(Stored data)

(* ===== verification/Supervise.v ===== *)
(** * The upstream supervisors (server/src/health.rs, server/src/dns.rs)

    One task probes every upstream instance on its group's interval and one re-resolves the
    host names of the resolving groups.  The network is an input: what a probe request came
    back with, and what the resolver answered (as printed socket addresses).  Whether an
    address is a socket-address literal is the standard library's parser and a parameter.
    Durations are milliseconds. *)

From stdpp Require Import pretty sorting.
From S2P Require Import Prelude Bytes Manifest Upstream Balancer Registry Headers.

(** ** Probing *)

Definition probe_address (address : bytes) (port : option Z) : bytes :=
  match port, rsplit_once ":" address with
  | Some port, Some (host, _) => host ++ bs ":" ++ bs (pretty (Z.to_N port))
  | _, _ => address
  end.

(** What the request came to within the timeout; [PoBadRequest] is a request that could not be
    built. *)
Inductive ProbeOutcome := PoBadRequest | PoStatus (status : Z) | PoError | PoTimeout.

Definition probe_uri (scheme : bytes) (health : HealthConfig) (address : bytes) : bytes :=
  scheme ++ bs "://" ++ probe_address address (hl_port health) ++ hl_path health.

Definition probe_once (outcome : ProbeOutcome) (i : Inst) : Inst :=
  match outcome with
  | PoStatus status =>
    if (200 <=? status) && (status <? 300) then record_probe_success i else record_probe_failure i
  | PoBadRequest | PoError | PoTimeout => record_probe_failure i
  end.

(** A group as the supervisor reads it: name, interval, and its instances in order. *)
Record Probed := mkProbed {
  pb_name : bytes;
  pb_interval_ms : Z;
  pb_instances : list (nat * bytes);
}.

Definition ProbeKey : Type := bytes * bytes.

Record TickState := mkTick {
  ts_last : gmap ProbeKey Z;
  ts_live : gset ProbeKey;
  ts_probes : list nat;
  ts_period : Z;
}.

Definition probe_interval (g : Probed) : Z := Z.max (pb_interval_ms g) 1.

Definition due (now interval : Z) (last : option Z) : bool :=
  match last with Some t => interval <=? now - t | None => true end.

Definition visit (now : Z) (g : Probed) (s : TickState) (inst : nat * bytes) : TickState :=
  let key := (pb_name g, inst.2) in
  if due now (probe_interval g) (ts_last s !! key)
  then mkTick (<[key := now]> (ts_last s)) ({[key]} ∪ ts_live s) (ts_probes s ++ [inst.1]) (ts_period s)
  else mkTick (ts_last s) ({[key]} ∪ ts_live s) (ts_probes s) (ts_period s).

Definition visit_group (now : Z) (s : TickState) (g : Probed) : TickState :=
  let s := mkTick (ts_last s) (ts_live s) (ts_probes s) (Z.min (ts_period s) (probe_interval g)) in
  fold_left (visit now g) (pb_instances g) s.

(** One turn of the loop: the kept clock, the instances probed, and the sleep. *)
Definition health_tick (now : Z) (groups : list Probed) (last : gmap ProbeKey Z)
    : gmap ProbeKey Z * list nat * Z :=
  let s := fold_left (visit_group now) groups (mkTick last ∅ [] 5000) in
  (filter (fun kt => kt.1 ∈ ts_live s) (ts_last s), ts_probes s, Z.max (ts_period s) 20).

(** ** Re-resolution *)

Section dns.
Context (is_socket_addr : bytes -> bool).

(** One address of the group. *)
Definition resolve_one (resolver : bytes -> option (list bytes))
    (acc : list (bytes * Z) * gmap bytes (list bytes)) (a : bytes * Z)
    : list (bytes * Z) * gmap bytes (list bytes) :=
  let '(resolved, last_good) := acc in
  let '(addr, weight) := a in
  if is_socket_addr addr then (resolved ++ [(addr, weight)], last_good)
  else
    match resolver addr with
    | Some ((_ :: _) as addrs) =>
      let expansion := dedup (merge_sort bytes_le addrs) in
      (resolved ++ map (fun x => (x, weight)) expansion, <[addr := expansion]> last_good)
    | _ =>
      match last_good !! addr with
      | Some last => (resolved ++ map (fun x => (x, weight)) last, last_good)
      | None => (resolved ++ [(addr, weight)], last_good)
      end
    end.

(** [refresh_group] up to [update_endpoints]. *)
Definition refresh_group (configured : list (bytes * Z)) (resolver : bytes -> option (list bytes))
    (last_good : gmap bytes (list bytes)) : list (bytes * Z) * gmap bytes (list bytes) :=
  let last_good := filter (fun kv => kv.1 ∈ map fst configured) last_good in
  fold_left (resolve_one resolver) configured ([], last_good).

(** The supervisor's tick: the groups that start a refresh, the bookkeeping kept, the sleep.
    [locked] are the groups whose previous refresh still runs; their turn passes. *)
Record RefreshState := mkRefresh {
  rf_last_run : gmap bytes Z;
  rf_last_good : gmap bytes (gmap bytes (list bytes));
}.

Definition refresh_visit (now : Z) (locked : gset bytes)
    (acc : RefreshState * list bytes * gset bytes * Z) (g : bytes * option Z)
    : RefreshState * list bytes * gset bytes * Z :=
  let '(s, started, live, period) := acc in
  match g.2 with
  | None => acc
  | Some interval =>
    let period := Z.min period interval in
    let live := {[g.1]} ∪ live in
    if due now interval (rf_last_run s !! g.1)
    then
      let cache := default ∅ (rf_last_good s !! g.1) in
      (mkRefresh (<[g.1 := now]> (rf_last_run s)) (<[g.1 := cache]> (rf_last_good s)),
        (if bool_decide (g.1 ∈ locked) then started else started ++ [g.1]), live, period)
    else (s, started, live, period)
  end.

Definition refresh_tick (now : Z) (locked : gset bytes) (groups : list (bytes * option Z))
    (s : RefreshState) : RefreshState * list bytes * Z :=
  let '(s, started, live, period) := fold_left (refresh_visit now locked) groups (s, [], ∅, 5000) in
  (mkRefresh (filter (fun kv => kv.1 ∈ live) (rf_last_run s))
     (filter (fun kv => kv.1 ∈ live) (rf_last_good s)), started, period).
End dns.


(** ** What a tick probes *)

(** The instances of a tick in visiting order: clock key, interval, instance. *)
Definition visits (groups : list Probed) : list (ProbeKey * (Z * nat)) :=
  flat_map (fun g => map (fun inst => ((pb_name g, inst.2), (probe_interval g, inst.1)))
    (pb_instances g)) groups.

Definition visit_one (now : Z) (s : TickState) (v : ProbeKey * (Z * nat)) : TickState :=
  if due now v.2.1 (ts_last s !! v.1)
  then mkTick (<[v.1 := now]> (ts_last s)) ({[v.1]} ∪ ts_live s) (ts_probes s ++ [v.2.2]) (ts_period s)
  else mkTick (ts_last s) ({[v.1]} ∪ ts_live s) (ts_probes s) (ts_period s).

Definition due_visit (now : Z) (last : gmap ProbeKey Z) (v : ProbeKey * (Z * nat)) : bool :=
  due now v.2.1 (last !! v.1).

Definition set_period (s : TickState) (p : Z) : TickState :=
  mkTick (ts_last s) (ts_live s) (ts_probes s) p.

Lemma visit_one_period now s v p :
  visit_one now (set_period s p) v = set_period (visit_one now s v) p.
Proof. unfold visit_one. cbn. by destruct (due _ _ _). Qed.

Lemma visits_fold now s groups :
  fold_left (visit_group now) groups s =
    set_period (fold_left (visit_one now) (visits groups) s)
      (fold_left Z.min (map probe_interval groups) (ts_period s)).
Proof.
  assert (Hp : forall vs s p, fold_left (visit_one now) vs (set_period s p)
    = set_period (fold_left (visit_one now) vs s) p).
  { induction vs as [|v vs IH]; intros s' p; [done|]. cbn [fold_left]. by rewrite visit_one_period. }
  revert s. induction groups as [|g groups IH]; intros s; [by destruct s|].
  cbn [fold_left visits flat_map map]. rewrite IH. unfold visit_group.
  fold (set_period s (Z.min (ts_period s) (probe_interval g))). fold (visits groups).
  rewrite fold_left_app.
  assert (Hi : forall l s', fold_left (visit now g) l s' =
    fold_left (visit_one now)
      (map (fun inst => ((pb_name g, inst.2), (probe_interval g, inst.1))) l) s').
  { induction l as [|i l IHl]; intros s'; [done|]. cbn [fold_left map]. by rewrite <- IHl. }
  rewrite Hi, Hp, Hp. unfold set_period at 1 2 4. cbn. f_equal.
Qed.

Lemma visit_fold_spec now vs s :
  NoDup (map fst vs) ->
  let s' := fold_left (visit_one now) vs s in
  ts_probes s' = ts_probes s ++ map (fun v => v.2.2) (List.filter (due_visit now (ts_last s)) vs) /\
  (forall v, v ∈ vs -> ts_last s' !! v.1 =
     if due_visit now (ts_last s) v then Some now else ts_last s !! v.1) /\
  (forall k, k ∉ map fst vs -> ts_last s' !! k = ts_last s !! k) /\
  (forall k, k ∈ ts_live s' <-> k ∈ ts_live s \/ k ∈ map fst vs).
Proof.
  revert s. induction vs as [|v vs IH]; intros s Hn; cbn [fold_left map List.filter].
  { rewrite app_nil_r. repeat split; try done; [intros v Hv; by apply elem_of_nil in Hv|tauto|].
    intros [?|Hk]; [done|by apply elem_of_nil in Hk]. }
  rewrite map_cons in *. apply NoDup_cons in Hn as [Hv Hn]. destruct (IH (visit_one now s v) Hn) as (H1 & H2 & H3 & H4).
  assert (Hl : forall k, k <> v.1 -> ts_last (visit_one now s v) !! k = ts_last s !! k).
  { intros k Hk. unfold visit_one. destruct (due _ _ _); cbn; [by rewrite lookup_insert_ne|done]. }
  assert (Hd : forall w, w ∈ vs -> due_visit now (ts_last (visit_one now s v)) w = due_visit now (ts_last s) w).
  { intros w Hw. unfold due_visit. rewrite Hl; [done|]. intros E. apply Hv. rewrite <- E.
    by apply (list_elem_of_fmap_2 fst). }
  assert (Hm : ts_last (visit_one now s v) !! v.1 =
    if due_visit now (ts_last s) v then Some now else ts_last s !! v.1).
  { unfold visit_one. unfold due_visit. destruct (due _ _ _); cbn; [by rewrite lookup_insert_eq|done]. }
  assert (Hf : List.filter (due_visit now (ts_last (visit_one now s v))) vs
    = List.filter (due_visit now (ts_last s)) vs).
  { apply filter_ext_in. intros w Hw. apply Hd. by apply list_elem_of_In. }
  split_and!.
  - rewrite H1, Hf. unfold visit_one. fold (due_visit now (ts_last s) v).
    destruct (due_visit now (ts_last s) v); cbn; [by rewrite <- app_assoc|done].
  - intros w [->|Hw]%elem_of_cons; [by rewrite (H3 v.1 Hv)|]. rewrite (H2 w Hw), (Hd w Hw).
    destruct (due_visit now (ts_last s) w); [done|]. apply Hl. intros E. apply Hv. rewrite <- E.
    by apply (list_elem_of_fmap_2 fst).
  - intros k Hk. apply not_elem_of_cons in Hk as [Hk1 Hk2]. by rewrite H3, Hl.
  - intros k. rewrite H4. unfold visit_one. destruct (due _ _ _); cbn; set_solver.
Qed.

Lemma fold_min_le l p : fold_left Z.min l p <= p /\ Forall (fun x => fold_left Z.min l p <= x) l.
Proof.
  revert p. induction l as [|x l IH]; intros p; cbn [fold_left]; [split; [lia|constructor]|].
  destruct (IH (Z.min p x)) as [H1 H2]. split; [lia|]. constructor; [lia|done].
Qed.

(** A tick probes exactly the due instances, in order; its clock holds the live keys only, each at
    its latest probe; the loop then sleeps at least 20ms, at most 5s, and no longer than any
    group's interval allows. *)
Lemma health_tick_spec now groups last :
  NoDup (map fst (visits groups)) ->
  let '(clock, probes, sleep) := health_tick now groups last in
  probes = map (fun v => v.2.2) (List.filter (due_visit now last) (visits groups)) /\
  (forall v, v ∈ visits groups ->
     clock !! v.1 = if due_visit now last v then Some now else last !! v.1) /\
  (forall k, k ∉ map fst (visits groups) -> clock !! k = None) /\
  20 <= sleep <= 5000 /\ (forall g, g ∈ groups -> sleep <= Z.max 20 (probe_interval g)).
Proof.
  intros Hn. unfold health_tick. rewrite visits_fold.
  destruct (visit_fold_spec now (visits groups) (mkTick last ∅ [] 5000) Hn) as (H1 & H2 & H3 & H4).
  cbn [ts_probes ts_last ts_live ts_period set_period] in *.
  destruct (fold_min_le (map probe_interval groups) 5000) as [H5 H6].
  split_and!; try lia.
  - by rewrite H1.
  - intros v Hv. rewrite <- (H2 v Hv), map_lookup_filter.
    assert (v.1 ∈ ts_live (fold_left (visit_one now) (visits groups) (mkTick last ∅ [] 5000))).
    { apply H4. right. by apply (list_elem_of_fmap_2 fst). }
    destruct (_ !! v.1); cbn; [|done]. by rewrite option_guard_True.
  - intros k Hk. rewrite map_lookup_filter. destruct (_ !! k); cbn; [|done].
    rewrite option_guard_False; [done|]. cbn. rewrite H4. set_solver.
  - intros g Hg. rewrite Forall_forall in H6.
    pose proof (H6 (probe_interval g) (list_elem_of_fmap_2 probe_interval _ _ Hg)). lia.
Qed.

# EXERCISE BRIEF
The lines to copy run from the first line of the entries to the line containing "PoStatus status =>"; copy them exactly and output nothing else.

# ANSWER TO THE EXERCISE
(* ===== verification/Supervise.v ===== *)
(** * The upstream supervisors (server/src/health.rs, server/src/dns.rs)

    One task probes every upstream instance on its group's interval and one re-resolves the
    host names of the resolving groups.  The network is an input: what a probe request came
    back with, and what the resolver answered (as printed socket addresses).  Whether an
    address is a socket-address literal is the standard library's parser and a parameter.
    Durations are milliseconds. *)

From stdpp Require Import pretty sorting.
From S2P Require Import Prelude Bytes Manifest Upstream Balancer Registry Headers.

(** ** Probing *)

Definition probe_address (address : bytes) (port : option Z) : bytes :=
  match port, rsplit_once ":" address with
  | Some port, Some (host, _) => host ++ bs ":" ++ bs (pretty (Z.to_N port))
  | _, _ => address
  end.

(** What the request came to within the timeout; [PoBadRequest] is a request that could not be
    built. *)
Inductive ProbeOutcome := PoBadRequest | PoStatus (status : Z) | PoError | PoTimeout.

Definition probe_uri (scheme : bytes) (health : HealthConfig) (address : bytes) : bytes :=
  scheme ++ bs "://" ++ probe_address address (hl_port health) ++ hl_path health.

Definition probe_once (outcome : ProbeOutcome) (i : Inst) : Inst :=
  match outcome with
  | PoStatus status =>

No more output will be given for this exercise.